More Fees for Victors in Old Iran Dairy Case

     WASHINGTON (CN) – Pharmaceutical giant McKesson will get another $450,000 in attorneys’ fees and costs in its 30-year case over an Iranian dairy, a federal judge ruled.
     McKesson Corp. sued the Islamic Republic of Iran in 1982, claiming that it had expropriated McKesson’s equity interest in an Iranian dairy after the 1979 revolution and failed to pay its dividends.
     In 2010, a federal judge in Washington awarded McKesson $43 million in damages and compound interest, but the D.C. Circuit later found that Iranian law does not permit the award of compound interest.
     U.S. District Judge Richard Leon said this past March that he welcomed the opportunity to put an end to this 30-year-old “Sisyphean” case.

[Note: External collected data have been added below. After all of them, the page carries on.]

(** X3. A dispatch starts at most one thread, and starts one only for a
    create-subscription request that passed the three checks, with the
    configuration allocated and [pthread_create] returning 0. *)
Theorem dispatch_threads a s conn rpc p :
  ∃ z p',
    process_message a s conn rpc p = Some (z, p') ∧
    (threads (trace p') = threads (trace p) ∨
     ∃ request ntf_config,
       rpc = Some request ∧
       threads (trace p') = threads (trace p) ++ [ntf_config] ∧
       accepted a s request ∧ ans_malloc a = true ∧
       ans_pthread_create a = 0).
Proof.
  destruct rpc as [rpc |].
  - destruct (process_message_effect a s conn rpc p)
      as (p' & Hpm & _ & _ & Hthr).
    exists EXIT_SUCCESS, p'. split; [exact Hpm |].
    destruct Hthr as [H | (cfg & H)]; [left; exact H |].
    right. exists rpc, cfg. tauto.
  - eexists _, _. split; [reflexivity |]. left. cbn.
    rewrite threads_app, app_nil_r. reflexivity.
Qed.

(** ** Operations handed to the backend *)

Lemma build_reply_delegated a s conn rpc p :
  delegated (nc_rpc_get_op rpc) →
  wp (build_reply a s conn rpc) p (λ reply pb,
    ∃ r, heap pb !! reply = Some (ObjReply r) ∧ quiet p pb ∧
      (r = ans_comm_operation a rpc ∧
       trace pb = trace p ++ [CommOperation conn rpc])).
Proof.
  intros (Hc & Hk & Hs). unfold build_reply.
  destruct (nc_rpc_get_op rpc) eqn:Hop; try contradiction.
  all: repeat wp_step.
  all: eexists; split; [heap_fact | split; [quiet_done |]].
  all: split; reflexivity.
Qed.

     Calculating simple prejudgment interest from August 12, 1981, to March 27, 2013, Leon totaled interest to be $21 million, bringing the damages award to $29 million.
     Leon also awarded McKesson $11 million in attorneys’ fees and costs to its counsel at Morgan, Lewis & Bockius LLP and Winston & Strawn LLP.
     That ruling noted McKesson could seeks additional fees and costs with respect to charges incurred after June 30, 2012.
     Crediting a declaration from Winston & Strawn partner Mark Bravin, Judge Leon on Tuesday awarded the plaintiffs another $434,385 in attorneys’ fees and $17,073 in nontaxable costs.